- Engø Location of the peninsula Engø Engø (Norway)
- Coordinates: 59°08′49″N 10°18′48″E﻿ / ﻿59.1469°N 10.3133°E
- Location: Vestfold, Norway
- Offshore water bodies: Tønsbergfjord and Lahellefjord

= Engø =

Peninsula in Sandefjord, Norway

Engø or Engøy is a peninsula in Sandefjord Municipality in Vestfold county, Norway. It is located between the Tønsbergfjorden and Lahellefjorden, about 5 km to the east of the city of Sandefjord. The island of Natholmen lies just to the south of the peninsula. Engøy is located next to Lahelle, northeast of the city.

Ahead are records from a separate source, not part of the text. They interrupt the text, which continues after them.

Lemma sample_wait : reaches sample_run sample_promise about_to_start (start_pool sample_run sample_shared sample_resolvers).
Proof.
  unfold start_pool.
  eapply (reaches_wait _ _ _ _ _ Parked); [by vm_compute|by vm_compute|].
  go_on 0%nat. answered 0%nat (λ _ : nat, 0%nat). do 10 go_on 0%nat.
  go_on 1%nat. answered 1%nat Z.of_nat. answered 1%nat "system".
  answered 1%nat (λ (_ : nat) (_ : string), GetaddrinfoErr sample_error). answered 1%nat (λ _ : nat, 0).
  evaluate_lookup. go_on 1%nat. message 1%nat ChanAddrs (@nil string).
  go_on 2%nat. answered 2%nat Z.of_nat. answered 2%nat sample_udp.
  evaluate_lookup. go_on 2%nat. go_on 2%nat. message 2%nat ChanAddrs (@nil string).
  answered 3%nat 1000000000. answered 3%nat (λ l : list string, l). answered 3%nat 7.
  go_on 3%nat. message 3%nat ChanAddrs (@nil string).
  answered 4%nat 0. go_on 4%nat. answered 4%nat (Err sample_error : result error (list string)).
  message 4%nat ChanWhoami (@nil DNSWhoamiInfoEntry).
  answered 5%nat 0. go_on 5%nat. answered 5%nat (Err sample_error : result error (list string)).
  message 5%nat ChanWhoami (@nil DNSWhoamiInfoEntry).
  go_on 0%nat. go_on 0%nat. answered 0%nat {| cpl_Msg := ""; cpl_T := float64_zero |}. do 3 go_on 0%nat.
  apply reaches_here; [by vm_compute|]. split; [by vm_compute|]. split; [by vm_compute|]. eexists. reflexivity.
  Unshelve. all: exact tt.
Qed.

Abbreviation sample_measurement :=
  (measurement (λ _, (0, "")) Val (λ _, ErrNoResolver) "*/*" "en" "curl" (λ _, []) Val sample_provider ∅ sample_args).

Lemma sample_waits (P : pool → Prop) : (∀ q, sample_promise q → P q) → ∃ gs p, sample_measurement P gs p ∧ about_to_start p.
Proof.
  intros HP. destruct sample_wait as (gs & p & Hrun & Hp). exists gs, p. split; [|done].
  exists sample_shared, sample_resolvers. split; [apply sample_start|by eapply run_weaken].
Qed.

(** [Run] returns from the wait; then the goroutine starts and changes the test keys. *)
Lemma late_replies_after_wait :
  ∃ gs p gs' p' t, sample_measurement (λ _, True) gs p ∧ waited p ∧
    pool_run sample_run (λ _, True) p gs' p' ∧ sh_waiter p'.1 = WaitReturned ∧ t ∈ p'.2 ∧ updates t.
Proof.
  destruct (sample_waits (λ _, True)) as (gs & [s ts] & Hm & Hw & Hrel & tx & Ht); [done|]. cbn in Hw, Hrel.
  assert (Hr : reaches sample_run (λ _, True) (λ p, sh_waiter p.1 = WaitReturned ∧ ∃ t, t ∈ p.2 ∧ updates t) (s, ts)).
  { eapply (reaches_wait _ _ _ _ _ Woken); [done|by rewrite Hrel|].
    eapply (reaches_wait _ _ _ _ _ WaitReturned); [done|by split|]. set (s' := _ <| sh_waiter := WaitReturned |>).
    assert (Hret : sh_waiter s' = WaitReturned) by done. clearbody s'.
    eapply (reaches_task _ _ _ _ _ 2%nat _ _ _ tt); [done|exact Ht|split_and!; [by rewrite Hret|done..]|]. rewrite app_nil_r.
    pose proof (lookup_lt_Some _ _ _ Ht) as Hlt. cbn [snd] in Hlt.
    eapply (reaches_task _ _ _ _ _ 2%nat _ _ _ tt); [done|by rewrite list_lookup_insert_eq|by repeat split|].
    rewrite list_insert_insert_eq. set (ts' := <[2%nat := Ret tt]> ts).
    eapply (reaches_task _ _ _ _ _ (length ts') _ _ _ (@nil (Conn * string * DNSQuery * list (string * option error)))); [done|rewrite lookup_app_r by lia; by rewrite Nat.sub_diag| |].
    - split; [exact I|done].
    - apply reaches_here; [done|]. split; [exact Hret|]. eexists. split; [|instantiate (1 := Act (Update _) _); exact I].
      cbn [snd]. rewrite app_nil_r. apply list_elem_of_lookup. exists (length ts').
      apply list_lookup_insert_eq. rewrite length_app. cbn. lia. }
  destruct Hr as (gs' & p' & Hrun & Hret & t & Ht' & Hu). by exists gs, (s, ts), gs', p', t.
Qed.

(** The goroutine is added while [Run] is woken up, or before it has returned from the wait: the process panics. *)
Lemma wait_may_panic :
  (∃ gs p, sample_measurement (λ _, True) gs p ∧
     pool_panics p "sync: WaitGroup misuse: Add called concurrently with Wait") ∧
  ∃ gs p, sample_measurement (λ _, True) gs p ∧
     pool_panics p "sync: WaitGroup is reused before previous Wait has returned".
Proof.
  destruct (sample_waits (λ _, True)) as (gs & [s ts] & Hm & Hw & Hrel & tx & Ht); [done|]. cbn in Hw, Hrel. split.
  - exists gs, (s, ts). split; [exact Hm|]. eapply panics_misuse; [by eapply list_elem_of_lookup_2|done].
  - assert (Hr : reaches sample_run (λ _, True)
      (λ p, pool_panics p "sync: WaitGroup is reused before previous Wait has returned") (s, ts)).
    { eapply (reaches_wait _ _ _ _ _ Woken); [done|by rewrite Hrel|].
      eapply (reaches_task _ _ _ _ _ 2%nat _ _ _ tt); [done|exact Ht|by repeat split|].
      apply reaches_here; [done|]. apply panics_reused; [done|]. unfold waited in Hw. destruct s. cbn in *. by subst. }
    destruct Hr as (gs' & p' & Hrun & Hp), Hm as (s0 & t0 & Hs & Hrun0). exists (gs ++ gs'), p'. split; [|done].
    exists s0, t0. split; [done|by eapply run_trans].
Qed.

(** ** Web Connectivity LTE: a measurement from its start to its end

    [Run] of [measurer.go]: what holds in every pool that the tasks of a measurement reach, when
    they stop, and what is returned then. *)

Section measurement.
Context `{RangeOrder} `{Miekg} `{CookieJar}.
Context (LookupASN : string → Z * string) (toASCII : string → result error string) (parse_error : string → error).
Context (HTTPHeaderAccept HTTPHeaderAcceptLanguage HTTPHeaderUserAgent : string) (resp_Cookies : Response → list string).
Context (ToASCII : string → result string string).
Context (provider : OpportunisticDNSOverHTTPSURLProvider) (whoami : DNSWhoamiService).

Abbreviation run_task := (run_task LookupASN toASCII parse_error HTTPHeaderAccept HTTPHeaderAcceptLanguage HTTPHeaderUserAgent resp_Cookies).
Abbreviation measurement := (measurement LookupASN toASCII parse_error HTTPHeaderAccept HTTPHeaderAcceptLanguage HTTPHeaderUserAgent resp_Cookies ToASCII provider whoami).

(** ** The start *)

Lemma start_state args s t :
  Measurer_Start ToASCII provider whoami args = Ok (Val (s, t)) →
  ∃ failure, s = mkShared _ ((NewTestKeys <| lte_ClientResolver := arg_ResolverIP args |>) <| lte_ControlFailure := failure |>)
    NewIDGenerator NewDNSCache (NewNumRedirects 10) NewJar provider whoami 0 NotWaiting 0 [].
Proof.
  unfold Measurer_Start. destruct (String.eqb _ _); [done|].
  destruct (Parse _ _ _) as [[URL|err]|why]; cbn [mbind outcome_bind]; [|done..].
  destruct (tracex_NewFailure _) as [failure|why]; cbn [mbind outcome_bind]; [|done].
  intros [= <- _]. destruct (length (arg_TestHelpers args) <? 1)%nat; [by exists failure|by exists None].
Qed.

(** The first pool has the resources that it needs. *)
Lemma start_resources url_ok args s t strict :
  Measurer_Start ToASCII provider whoami args = Ok (Val (s, t)) → url_ok (url_String (res_URL t)) →
  ∃ rs, Forall2 (typed (measurement_ok url_ok)) (start_pool run_task s t).2 rs ∧
    resources_ok (measurement_ok url_ok) strict (start_pool run_task s t).1 rs ∧
    total_left (start_pool run_task s t).1 rs = 10 ∧ level <$> rs = [3%nat].
Proof.
  intros Hs Hurl. destruct (start_state args s t Hs) as [failure ->].
  exists [seed 0 (GoResolvers t)]. cbn [start_pool fst snd]. split_and!; [| |done..].
  - constructor; [|constructor]. apply body_wp. intros _ tk creq E []. split; try done.
    cbn. intros req [= <-]. by rewrite E.
  - split.
    + done.
    + done.
    + by apply NoDup_nil_2.
    + by constructor.
    + constructor; [|constructor]. by split_and!.
    + by constructor.
    + split; cbn; try done; intros x Hx; by apply elem_of_nil in Hx.
    + exists []. split; [constructor|by apply NoDup_nil_2].
    + done.
    + intros _. split.
      * split; [done|]. split; [done|]. split; cbn; lia.
      * by apply NoDup_nil_2.
      * intros i Hi. by apply elem_of_nil in Hi.
      * split; intros x Hx; by apply elem_of_nil in Hx.
      * intros x Hx. by apply elem_of_nil in Hx.
      * intros x Hx. by apply elem_of_nil in Hx.
      * split; [|by apply NoDup_nil_2]. intros x y Hx. by apply elem_of_nil in Hx.
Qed.

(** ** Every pool of a measurement *)

Definition any (_ : string) : Prop := True.

Lemma run_task_typed url_ok n g : goroutine_ok (measurement_ok url_ok) n g → wp (measurement_ok url_ok) (run_task g) (seed n g) final.
Proof. apply body_wp. Qed.

(** What a pool needs, with [strict] the promise that few flows are started. *)
Lemma measurement_pool url_ok args (P : pool → Prop) gs p strict :
  (∀ s t, Measurer_Start ToASCII provider whoami args = Ok (Val (s, t)) → url_ok (url_String (res_URL t))) →
  (∀ q, P q → strict → few_flows q.1) → measurement args P gs p → pool_ok (measurement_ok url_ok) strict p.
Proof.
  intros Hurl HP (s & t & Hs & Hrun). destruct (start_resources url_ok args s t strict Hs (Hurl s t Hs)) as (rs & Hts & Hrs & _).
  eapply run_ok'; [apply run_task_typed|exact HP|exact Hrun|]. by exists rs.
Qed.

Lemma measurement_loose args (P : pool → Prop) gs p : measurement args P gs p → pool_ok (measurement_ok any) False p.
Proof. intros Hm. eapply measurement_pool; [..|exact Hm]; done. Qed.

(** The wait group counts nobody when everybody has returned. *)
Lemma finished_waited Inv strict p : pool_ok Inv strict p → Forall finished p.2 → waited p.
Proof.
  intros (rs & Hts & Hrs) Hf. unfold waited. rewrite (ok_wg _ _ _ _ Hrs). clear Hrs.
  induction Hts as [|t r ts rs Ht _ IH]; [done|]. apply Forall_cons in Hf as [-> Hf]. cbn.
  destruct Ht as (_ & _ & ->). by apply IH.
Qed.

(** Until everybody has returned, [Run] included, somebody can go on. *)
Lemma pool_goes_on p :
  pool_ok (measurement_ok any) False p →
  (Forall finished p.2 ∧ waited p ∧ sh_waiter p.1 = WaitReturned) ∨ ∃ gs' p', pool_step run_task p gs' p'.
Proof.
  intros Hok. destruct (pool_progress run_task _ p Hok) as [Hf|]; [|by right].
  pose proof (finished_waited _ _ p Hok Hf) as Hw. destruct Hok as (rs & _ & Hrs). pose proof (ok_waiter _ _ _ _ Hrs) as Hwait.
  destruct p as [s ts]. unfold waiter_ok, waited in *. cbn in *.
  assert (Hgo : ∀ w, wait_step (sh_wg s) (sh_waiter s) w → ∃ gs' p', pool_step run_task (s, ts) gs' p')
    by (intros w Hstep; eexists _, _; by apply pool_wait).
  destruct (sh_waiter s); [right; by eapply Hgo|lia|right; by eapply Hgo|right; by eapply (Hgo WaitReturned)|by left].
Qed.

A ferry operator, known as Jutøya AS, operates a small ferry which connects Engø to the nearby car-free island of Veierland, which is a popular summer tourist attraction. The ferry, known as MF Jutøya, is operated on contract with Vestviken Kollektivtrafikk. The ferry ride to Veierland island takes approximately 10 minutes.

==Name==
The original name of the island was Engøy, which is a combination of the words eng which means "meadow" and øy which means "island". Former written forms include Ænghøy (in 1398), Enngøenn (1575), Engøen (1644), and later on Engø.